■ REQUIRED ACTION ■
Please output, without any change, the lines of the material below from the very first through the one with "- destruct IH. split; [by right|done].".

..............................

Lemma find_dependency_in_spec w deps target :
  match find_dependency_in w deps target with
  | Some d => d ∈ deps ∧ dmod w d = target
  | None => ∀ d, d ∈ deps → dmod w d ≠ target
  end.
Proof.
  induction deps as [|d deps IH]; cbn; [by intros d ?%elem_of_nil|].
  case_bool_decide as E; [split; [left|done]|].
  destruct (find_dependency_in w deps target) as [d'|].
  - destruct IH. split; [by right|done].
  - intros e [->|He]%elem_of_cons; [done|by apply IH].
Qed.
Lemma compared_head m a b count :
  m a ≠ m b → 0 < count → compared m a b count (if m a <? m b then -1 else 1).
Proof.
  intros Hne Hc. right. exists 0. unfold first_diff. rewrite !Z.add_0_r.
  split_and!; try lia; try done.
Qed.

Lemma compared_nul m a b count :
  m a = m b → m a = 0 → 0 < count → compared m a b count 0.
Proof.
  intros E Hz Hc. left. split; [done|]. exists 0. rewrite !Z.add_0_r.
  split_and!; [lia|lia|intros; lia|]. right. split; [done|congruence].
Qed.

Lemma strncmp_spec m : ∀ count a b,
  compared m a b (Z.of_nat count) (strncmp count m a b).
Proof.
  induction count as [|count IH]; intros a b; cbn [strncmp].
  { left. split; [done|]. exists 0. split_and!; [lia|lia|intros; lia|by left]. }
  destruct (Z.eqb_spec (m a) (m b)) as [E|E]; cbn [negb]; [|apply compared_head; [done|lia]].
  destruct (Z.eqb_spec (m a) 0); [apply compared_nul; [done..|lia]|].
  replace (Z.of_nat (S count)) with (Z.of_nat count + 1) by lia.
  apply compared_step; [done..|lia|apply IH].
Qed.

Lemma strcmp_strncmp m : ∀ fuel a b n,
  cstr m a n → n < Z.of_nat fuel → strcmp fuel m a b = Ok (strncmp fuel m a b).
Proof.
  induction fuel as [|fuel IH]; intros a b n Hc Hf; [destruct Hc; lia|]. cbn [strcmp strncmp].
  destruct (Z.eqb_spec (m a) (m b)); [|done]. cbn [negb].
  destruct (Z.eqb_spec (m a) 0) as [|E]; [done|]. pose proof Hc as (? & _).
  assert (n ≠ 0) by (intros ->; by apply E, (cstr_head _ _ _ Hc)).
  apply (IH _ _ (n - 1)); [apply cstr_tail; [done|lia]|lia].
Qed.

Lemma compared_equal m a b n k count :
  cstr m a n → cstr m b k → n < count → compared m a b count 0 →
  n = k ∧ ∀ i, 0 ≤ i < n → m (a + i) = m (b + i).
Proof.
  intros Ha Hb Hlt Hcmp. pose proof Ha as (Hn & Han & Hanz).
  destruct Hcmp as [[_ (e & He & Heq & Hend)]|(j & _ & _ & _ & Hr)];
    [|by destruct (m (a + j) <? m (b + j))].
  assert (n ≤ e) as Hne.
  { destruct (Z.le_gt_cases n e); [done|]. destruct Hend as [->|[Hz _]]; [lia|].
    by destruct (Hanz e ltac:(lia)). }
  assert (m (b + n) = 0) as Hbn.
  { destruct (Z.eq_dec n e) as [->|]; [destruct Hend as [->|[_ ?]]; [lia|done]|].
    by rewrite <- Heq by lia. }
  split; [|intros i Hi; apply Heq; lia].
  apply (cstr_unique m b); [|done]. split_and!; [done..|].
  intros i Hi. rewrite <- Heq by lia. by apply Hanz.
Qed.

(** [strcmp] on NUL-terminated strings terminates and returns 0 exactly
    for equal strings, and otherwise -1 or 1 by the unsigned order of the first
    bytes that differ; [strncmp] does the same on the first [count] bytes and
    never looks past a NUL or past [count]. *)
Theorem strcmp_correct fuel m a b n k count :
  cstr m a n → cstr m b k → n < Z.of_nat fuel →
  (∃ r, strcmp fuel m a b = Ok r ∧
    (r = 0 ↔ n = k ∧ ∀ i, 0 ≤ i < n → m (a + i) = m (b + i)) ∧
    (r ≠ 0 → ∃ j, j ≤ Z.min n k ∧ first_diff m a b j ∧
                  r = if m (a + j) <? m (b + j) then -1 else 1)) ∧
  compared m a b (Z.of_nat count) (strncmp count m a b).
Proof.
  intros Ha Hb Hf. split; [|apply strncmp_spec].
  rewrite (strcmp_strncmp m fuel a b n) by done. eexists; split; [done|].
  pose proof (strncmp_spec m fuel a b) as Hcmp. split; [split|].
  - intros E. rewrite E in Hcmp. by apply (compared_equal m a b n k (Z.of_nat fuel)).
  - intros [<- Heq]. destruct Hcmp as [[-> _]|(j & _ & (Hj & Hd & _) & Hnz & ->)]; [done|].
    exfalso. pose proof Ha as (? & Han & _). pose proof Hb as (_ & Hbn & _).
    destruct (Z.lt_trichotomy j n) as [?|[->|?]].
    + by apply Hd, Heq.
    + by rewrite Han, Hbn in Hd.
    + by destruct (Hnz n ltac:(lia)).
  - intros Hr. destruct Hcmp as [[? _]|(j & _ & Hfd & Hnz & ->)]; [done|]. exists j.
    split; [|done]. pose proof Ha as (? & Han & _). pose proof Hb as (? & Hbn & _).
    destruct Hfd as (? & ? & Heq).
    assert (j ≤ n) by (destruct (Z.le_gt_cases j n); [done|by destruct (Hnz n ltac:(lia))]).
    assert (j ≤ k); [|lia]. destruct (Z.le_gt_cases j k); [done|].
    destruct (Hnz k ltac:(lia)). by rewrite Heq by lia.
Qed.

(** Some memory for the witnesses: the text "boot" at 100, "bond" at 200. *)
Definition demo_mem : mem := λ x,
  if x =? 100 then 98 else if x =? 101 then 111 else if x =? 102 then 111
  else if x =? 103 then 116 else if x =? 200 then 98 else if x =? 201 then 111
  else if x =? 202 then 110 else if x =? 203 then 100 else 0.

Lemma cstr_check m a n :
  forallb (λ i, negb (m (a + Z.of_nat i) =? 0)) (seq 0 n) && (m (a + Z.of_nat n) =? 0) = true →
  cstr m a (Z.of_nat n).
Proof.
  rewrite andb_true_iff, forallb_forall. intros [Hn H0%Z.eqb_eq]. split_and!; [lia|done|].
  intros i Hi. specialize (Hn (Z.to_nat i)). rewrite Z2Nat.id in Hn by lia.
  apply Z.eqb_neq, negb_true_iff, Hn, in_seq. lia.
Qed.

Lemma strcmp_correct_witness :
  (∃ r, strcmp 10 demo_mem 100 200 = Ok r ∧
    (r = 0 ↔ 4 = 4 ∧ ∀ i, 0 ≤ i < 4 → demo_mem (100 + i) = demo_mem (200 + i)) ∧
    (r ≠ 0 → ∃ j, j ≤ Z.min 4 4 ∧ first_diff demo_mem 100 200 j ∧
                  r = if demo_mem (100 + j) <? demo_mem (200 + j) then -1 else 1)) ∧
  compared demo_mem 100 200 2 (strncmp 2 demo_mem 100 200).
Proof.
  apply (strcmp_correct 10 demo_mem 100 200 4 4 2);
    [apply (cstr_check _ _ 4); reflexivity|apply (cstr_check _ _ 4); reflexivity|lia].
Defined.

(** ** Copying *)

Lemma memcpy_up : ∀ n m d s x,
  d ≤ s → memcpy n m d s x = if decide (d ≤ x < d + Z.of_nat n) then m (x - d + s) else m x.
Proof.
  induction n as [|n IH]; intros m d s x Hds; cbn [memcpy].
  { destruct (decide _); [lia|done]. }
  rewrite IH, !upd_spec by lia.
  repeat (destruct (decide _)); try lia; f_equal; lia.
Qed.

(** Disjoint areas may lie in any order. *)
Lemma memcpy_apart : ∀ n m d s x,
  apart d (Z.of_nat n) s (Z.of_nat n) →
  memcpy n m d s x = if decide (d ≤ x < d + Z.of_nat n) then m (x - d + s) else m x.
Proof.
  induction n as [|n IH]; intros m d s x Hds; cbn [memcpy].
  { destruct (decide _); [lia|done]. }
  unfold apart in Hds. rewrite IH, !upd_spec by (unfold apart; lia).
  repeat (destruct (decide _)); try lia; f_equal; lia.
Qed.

..............................

■ REPLY TO THE EXERCISE ■
Lemma find_dependency_in_spec w deps target :
  match find_dependency_in w deps target with
  | Some d => d ∈ deps ∧ dmod w d = target
  | None => ∀ d, d ∈ deps → dmod w d ≠ target
  end.
Proof.
  induction deps as [|d deps IH]; cbn; [by intros d ?%elem_of_nil|].
  case_bool_decide as E; [split; [left|done]|].
  destruct (find_dependency_in w deps target) as [d'|].
  - destruct IH. split; [by right|done].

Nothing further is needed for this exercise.